後半の4小節では、「IVM7 on V」タイプのコードが出てくる。このコードは、役割的にはドミナントの代理コードだ。普通のV7と比べて、浮遊感があるサウンドが特徴。フュージョン系の楽曲では特によく出てくる。

この浮遊感のあるコードを平行移動させる形で、「GbM7(9)/Ab」と「EbM7(9)/F」の間を行き交うような展開になっている。この「平行移動の感じ」がフュージョンっぽい。

Aメロ(Key = Bb)

| BbM7(9) | Bbm7/Eb | AbM7(9) | Cm7/F |
| BbM7(9) | Bbm7/Eb | AbM7(9) | Cm7/F |

(Degrees)
| IM7 | Im7 on IV | VIIbM7 | IIm7 on V |
| IM7 | Im7 on IV | VIIbM7 | IIm7 on V |

AメロもM7のコードが多く登場し、オシャレな響きになっている。注目すべきは2~3小節目。いずれも非ダイアトニックコードで、部分転調感がある。

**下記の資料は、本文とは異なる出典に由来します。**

(** The loop over inbound delegations; a delegator counts once. *)
Fixpoint delegated_votes (p : Proposal) (s : MembershipSnapshot) (delegate choice : string) (now : Z)
    (processed : gset string) (l : list Delegation) : result GovError (list Vote) :=
  match l with
  | [] => Ok []
  | d :: l =>
      if bool_decide (delegator d ∈ processed) then delegated_votes p s delegate choice now processed l else
      let processed := {[delegator d]} ∪ processed in
      let w := getMemberWeight s (delegator d) (frozenAt s) in
      if num_le w num0 then delegated_votes p s delegate choice now processed l else
      id ← computeVoteId (p_id p) (delegator d) choice now;
      vs ← delegated_votes p s delegate choice now processed l;
      Ok (mkVote id (p_id p) (delegator d) choice (transferred d w) None (Some [delegator d; delegate]) now :: vs)
  end.

Definition createDelegatedVote (p : Proposal) (delegate_ : string) (ds : list Delegation) (s : MembershipSnapshot)
    (choice : string) (castAt : option Z) (clock : Z) : result GovError (list Vote) :=
  let now := default clock castAt in
  _ ← voting_open p s now;
  let inbound := List.filter (λ d, String.eqb (delegate d) delegate_) (getActiveDelegations ds (p_daoId p) clock) in
  _ ← gov_guard (bool_decide (length inbound = O)) ("no delegations found pointing to " +:+ delegate_);
  delegated_votes p s delegate_ choice now ∅ inbound.

Definition createVoteProofDraft (v : Vote) (issuer : string) : ProofParams :=
  mkProof "custom" (v_id v, "vote"%string) issuer (v_castAt v)
    (JObj 1 [("schema", JStr "totem:governance:vote/v1");
             ("vote", JObj 2 [("id", JStr (v_id v)); ("proposalId", JStr (v_proposalId v)); ("voter", JStr (voter v));
                              ("choice", JStr (choice v)); ("weight", JNum (v_weight v))])]%string).

(** ** tally.ts *)

Definition find_hop (active : list Delegation) (a b : option string) : option Delegation :=
  List.find (λ d, bool_decide (Some (delegator d) = a) && bool_decide (Some (delegate d) = b)) active.

(** The loop over the hops of a chain. *)
Fixpoint check_hops (active : list Delegation) (voteId : string) (chain : list string) : result GovError unit :=
  match chain with
  | [] => Ok tt
  | a :: rest =>
      match rest with
      | [] => Ok tt
      | b :: _ =>
          match find_hop active (Some a) (Some b) with
          | None => gov_err ("delegation " +:+ a +:+ " -> " +:+ b +:+ " in vote " +:+ voteId
                             +:+ " is not an active delegation record")
          | Some _ => check_hops active voteId rest
          end
      end
  end.

Definition validateDelegatedBallot (v : Vote) (chain : list string) (ds : list Delegation) (dao : string)
    (s : MembershipSnapshot) (now : Z) : result GovError unit :=
  _ ← gov_guard (negb (bool_decide (head chain = Some (voter v))))
        ("delegation chain for " +:+ voter v +:+ " does not start with the voter");
  let active := getActiveDelegations ds dao now in
  _ ← check_hops active (v_id v) chain;
  let w := getMemberWeight s (voter v) (frozenAt s) in
  let limit := match find_hop active (chain !! 0%nat) (chain !! 1%nat) with Some d => transferred d w | None => w end in
  gov_guard (num_lt limit (v_weight v)) ("delegated vote weight for " +:+ voter v +:+ " exceeds delegated weight").

Record TallyState := mkTallyState {
  seenVoteIds : gset string;
  seenBallots : gset string;
  seenVoters : gset string;
  spentCreditsByVoter : list (string * jsnum);
  yesWeight : jsnum;
  noWeight : jsnum;
  abstainWeight : jsnum }.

2小節目の「Bbm7/Eb」は、3小節目のAbM7(9)に対するドミナント的な役割になっている。ディグリーで考えると「Im7 on IV」。これは比較的珍しいコードかもしれない。

4小節目はCm7/F(IIm7 on V)。ドミナントの役割を果たすコードなので、その後のトニックに向けて、自然に解決していく流れができている。

「浮遊感がありつつも、きちんと落ち着いたところに戻ってくる」。Aメロのコード進行は、ひとことで言うとこんなところだ。

Bメロ(Key = Bb)

| BbM7(9) AbM7 GM7 |  | EbM7 | Ebm7 |
| Bb/F | F#aug | Gm | Cm7/F |

(Degrees)
| IM7 VIIbM7 VIM7 |  | IVM7 | IVm7 |
| I on V | V#aug | VIm | IIm7 on V |

注目すべきは、はじめに出てくるM7コードの3連発。この曲の中でも、特に特徴的な部分だ。

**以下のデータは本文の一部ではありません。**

(** Rounding does fail a passing proposal: 57 of 100 decided weights against a
    threshold of 5700 basis points is reported as not passed. *)
Theorem exact_majority_can_fail :
  tallyVotes sha_id code_unit_order sample_params 0 =
    Ok (mkTally "p1" (of_Z 57) (of_Z 43) (of_Z 0) (of_Z 100) (of_Z 50) true false (of_Z 5700) linear) ∧
  5700 * (57 + 43) <= 10000 * 57.
Proof. split; [vm_compute; reflexivity|lia]. Qed.

(** Every election runs to a count: when each ballot was issued by [createVote]
    for a distinct voter (and the ballot ids do not collide), the linear tally after
    the end of voting returns, and reports for each choice the exact sum of the
    weights of the members who chose it. *)
Theorem ballots_cast_are_counted sha3_hex localeCompare t clock :
  sound_members (tp_snapshot t) → 10000 * total_z (tp_snapshot t) < 2 ^ 51 → sound_quorum t →
  tally_algorithm t = linear → tp_votes t ≠ [] →
  Forall (cast sha3_hex localeCompare (tp_proposal t) (tp_snapshot t) (tp_config t)) (tp_votes t) →
  NoDup (v_id <$> tp_votes t) → NoDup (voter <$> tp_votes t) →
  votingEndsAt (tp_proposal t) <= default clock (tp_now t) →
  ∃ r, tallyVotes sha3_hex localeCompare t clock = Ok r ∧
    yes r = of_Z (member_votes (tp_snapshot t) "yes" (tp_votes t)) ∧
    no r = of_Z (member_votes (tp_snapshot t) "no" (tp_votes t)) ∧
    abstain r = of_Z (member_votes (tp_snapshot t) "abstain" (tp_votes t)).
Proof.
  intros Hs Hmax Hq Hlin Hne Hall Hids Hvs Hend.
  destruct (tallyVotes_cast _ _ t clock Hs Hlin Hne Hall Hids Hvs Hend) as [st0 H]. eexists. split; [exact H|].
  assert (Hint : Forall (λ v, integral (v_weight v)) (tp_votes t)).
  { eapply Forall_impl; [exact Hall|]. intros v Hv. destruct (cast_Ok _ _ _ _ _ _ Hv) as (_ & _ & _ & _ & _ & _ & -> & _).
    destruct (member_integral (tp_snapshot t) (voter v) Hs) as (z & _ & ->). by exists z. }
  destruct (linear_count _ _ _ _ _ Hs Hmax Hlin Hint H) as (st & Hc & ->).
  destruct (close_tally_exact t st Hs Hmax Hq Hc) as (Hy & Hn & Ha & _).
  rewrite Hy, Hn, Ha. by rewrite !(cast_weight_for _ _ _ _ _ _ _ Hall).
Qed.

Lemma sample_cast : Forall (cast sha_id code_unit_order sample_proposal sample_snapshot (Some (sample_config linear))) sample_votes.
Proof.
  unfold sample_votes. apply Forall_cons; split; [|apply Forall_cons; split; [|constructor]];
    (split; [apply (bool_decide_unpack _); vm_compute; exact I|]); [exists 30|exists 40]; vm_compute; reflexivity.
Qed.

Lemma ballots_cast_are_counted_witness :
  ∃ r, tallyVotes sha_id code_unit_order sample_params 0 = Ok r ∧
    yes r = of_Z (member_votes sample_snapshot "yes" sample_votes) ∧
    no r = of_Z (member_votes sample_snapshot "no" sample_votes) ∧
    abstain r = of_Z (member_votes sample_snapshot "abstain" sample_votes).
Proof.
  apply (ballots_cast_are_counted sha_id code_unit_order sample_params 0 sample_sound);
    [vm_compute; reflexivity|exact sample_quorum|reflexivity|discriminate|exact sample_cast| | |vm_compute; discriminate].
  - apply (bool_decide_unpack _). vm_compute. exact I.
  - apply (bool_decide_unpack _). vm_compute. exact I.
Defined.

(** In a quadratic count no two ballots share voter and choice, and the squares
    of a voter's weights sum to at most the voter's credit budget. *)
Theorem quadratic_ballots_stay_within_credits sha3_hex localeCompare t clock r :
  tally_algorithm t = quadratic →
  Forall (λ v, integral (v_weight v) ∧ Z.abs (zval (v_weight v)) <= 2 ^ 26 ∧
               ∃ b, budget_of t (voter v) = of_Z b ∧ b < 2 ^ 52) (tp_votes t) →
  tallyVotes sha3_hex localeCompare t clock = Ok r →
  NoDup (ballot_key <$> tp_votes t) ∧
  ∀ m, squares_of m (tp_votes t) = 0 ∨ squares_of m (tp_votes t) <= zval (budget_of t m).
Proof.
  intros Hq Hall H. apply tallyVotes_Ok in H as (st & Hloop & _).
  assert (Hs : spent_is t ([] ++ tp_votes t) st).
  { apply (quadratic_loop sha3_hex localeCompare t (default clock (tp_now t)) (tp_votes t) [] start_tally st Hq Hall); [|exact Hloop].
    split_and!; [done|constructor|]. intros m. by split; [|left]. }
  destruct Hs as (_ & Hnd & Hsp). split; [done|]. intros m. destruct (Hsp m) as [_ [?|?]]; [by left|right; simpl in *; lia].
Qed.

ディグリーで考えると、「IM7 → VIIbM7 → VIM7」となっている。度数は違えど、イントロのコード進行と流れは全く一緒。※イントロ始めのコード進行は、Bメロから持ってきたことが分かる。

VIM7は珍しいコードだが、理論的には、「ピカルディの三度」と解釈できる。

※VImのマイナーコードが、メジャーコードに変化したもの。

なお、実はこの進行、前回の記事で紹介した「射手座☆午後九時Don't be late」という曲でも出てくる。作曲者は同じ菅野よう子氏。もしかすると、「菅野よう子の必殺技」的な進行なのかもしれない。

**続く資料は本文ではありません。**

(* ===== verification/TransactionsSpec.v ===== *)
(** * What a channel signature commits to

    The digest both parties sign is taken over the Minima bytes of the update
    transaction, which end in the state commitment; two updates with the same
    digest agree on the whole off-chain state, up to a hash collision. *)

From Stdlib Require Import ZArith Lia QArith Ascii String.
From stdpp Require Import base gmap list strings sorting.
From S2P Require Import Prelude JsBase JsText JsMap Watermark Canonical CanonicalSpec Guards Omnia Transactions.

Module TxSpec.
Import Js JsText CjSpec Gd Om Tx.
#[local] Arguments String.append : simpl nomatch.

(** Bytes written as hexadecimal read back. *)
Lemma hex_round_trip s : hexToBytesLocal (bytesToHexLocal s) = Ok s.
Proof.
  unfold hexToBytesLocal, bytesToHexLocal, strip_0x. rewrite starts_with_app. simpl (_ || _).
  change 2%nat with (String.length "0x"). rewrite drop_app_str.
  destruct (String.eqb_spec (hex_of_bytes s) "") as [E|E].
  - f_equal. rewrite <- (hex_of_bytes_pairs s), E. done.
  - rewrite hex_of_bytes_even, hex_of_bytes_digits. simpl. by rewrite hex_of_bytes_pairs.
Qed.

Lemma bytesToHexLocal_inj a b : bytesToHexLocal a = bytesToHexLocal b → a = b.
Proof. intros E. apply (f_equal hexToBytesLocal) in E. rewrite !hex_round_trip in E. by injection E. Qed.

(** ** Strings from the end *)

Lemma app_same_suffix a b s t :
  String.length s = String.length t → a +:+ s = b +:+ t → a = b ∧ s = t.
Proof.
  intros Hlen. revert b. induction a as [|x a IH]; intros [|y b] E; simpl in E.
  - done.
  - exfalso. apply (f_equal String.length) in E. simpl in E. rewrite length_app_str in E. lia.
  - exfalso. apply (f_equal String.length) in E. simpl in E. rewrite length_app_str in E. lia.
  - injection E as -> E. by destruct (IH b E) as [-> ->].
Qed.

Lemma app_tail_inj a b t : a +:+ t = b +:+ t → a = b.
Proof. intros E. by apply app_same_suffix in E as [-> _]. Qed.

Lemma concat_parts_Ok parts b :
  concat_parts parts = Ok b → ∃ bs, parts = map Ok bs ∧ b = foldr String.append "" bs.
Proof.
  unfold concat_parts. intros H. apply result_bind_Ok in H as (bs & Hbs & [= <-]).
  exists bs. split; [|done]. apply result_mapM_Ok in Hbs. induction Hbs as [|x y l k Hxy _ IH]; [done|].
  simpl. by rewrite Hxy, IH.
Qed.

Lemma foldr_append_app l k : foldr String.append "" (l ++ k) = foldr String.append "" l +:+ foldr String.append "" k.
Proof. induction l as [|x l IH]; simpl; [done|]. by rewrite IH, app_assoc_str. Qed.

その後の部分は比較的ノーマルな進行だが、5小節目以降が上昇系のクリシェになっているのがポイント。「Bb → Bbaug → Bb6……」という一般的な上昇系クリシェについて、変化する音をルートに持ってきたような形になっている。さりげなくこういった進行を挟んでくるのがハイセンスだ。

サビ(Key = Db)

| Ebm7 | Ebm7/Ab | DbM7(9) | Bbm7 |
| Ebm7(9) | Ebm7/Ab | DbM7(9) Cb6-5 Bb7-9 | Bb7 |
| Ebm7 | Ab/Gb | Fm7 | Bbm7 |
| Ebm7(9) | Ebm7/Ab | Cb6(9)omit3 Db |   |

(Degrees)(簡略化)
| IIm7 | V7 | IM7 | VIm7 |
| IIm7 | V7 | IM7 VIIb | V7 |
| IIm7 | V7 | IIIm7 | VIm7 |
| IIm7 | V7 | VIIb | I |

サビではKey = Dbに転調する(短3度上への転調)。転調する瞬間のコードの流れは「Cm7/F → Ebm7」となっているので、自然につながっている。

※Ebm7はGbM7の代理コードであり、GbM7はBbmと音型が近いコード。ゆえに、「Cm7/F → Bbm」という一般的なドミナントモーションと同じ感覚で聴ける。

サビのコード進行は、2-5-3-6のいわゆる「王道進行」の別バージョンがベースになっている。ただ、IIIm7のところを同じトニックであるIM7に変えたり、ふた回し目ではドミナントを「Ab/Gb」のようにオンコード化したりと、丁寧にリハーモナイズが行われている。

最後の「Cb6(9)omit3 → Db」が良い。あえてVIIbのコードを挟んで、変化をつけるという終わり方が実にキャッチーだ。

Dメロ(Key = Db)

| GbM7(9) |   | Db/F |  |
| Eb7sus4 | Eb7 | Ebm7/Ab |  |
| GbM7(9) |  | Db/F |  |
| Eb7sus4 | Eb7 | Ebm7/Ab |  |
| Em7/A |  |

Dメロには特に変わったコード進行はない。セクションの終わりでは「IIm7 on V」型のコードを平行移動させることで、次のラストサビで半音上に転調させるため仕掛けを作っている。

エンディング(Key = D)

| GM7(9)/A |  | EM7(9)/F# |  |
| GM7(9)/A |  | BbM7(9)/C |  |
| FM7(9,+11) EbM7(13) DM7(9) |

(Degrees)
| IVM7 on V |  | IIM7 on III |  |
| IVM7 on V |  | VIbM7 on VIIb |  |
| IIIbM7 IIbM7 IM7 |

エンディングのコード進行は、基本的にはイントロと同じもの。ただし、キーが半音上がって、Key = Dになっている。

このセクションで見事なのが、7~8小節目の部分。「IVM7 on V」の平行移動で展開を作っているのはイントロと一緒だが、イントロと同じように下降するかと思いきや、逆に上昇するような展開になっている。

そうしてたどり着いたコードが、「BbM7(9)/C」。このコードが挟まれるおかげで、次の「M7コード3連発」の始めの、「FM7(9,+11)」というコードに自然につながるようになっている。

曲の最後は、イントロの最初でも出てきた「M7コード3連発」。この曲のキーポイントでもある進行が、ラストでも登場する。冒頭のアイコンが最後に形を変えて登場するというのは、なかなか熱い展開といえるだろう。



まとめ

この曲のポイントをまとめてみる。

  • フュージョンを感じさせるような、曲全体のコード進行
  • 「菅野よう子印(?)」な「M7コード3連発」。
  • 曲のアイコンでもある「M7コード3連発」を、巧みにフィーチャーしたアレンジ(イントロ頭&エンディング終わり)
  • イントロ&エンディングで登場する、「IVM7on V」の平行移動の浮遊感

こんなところだろうか。分かりやすいポップさと、玄人好みな要素。これらをバランスよく両立させた、良質な一曲だといえる。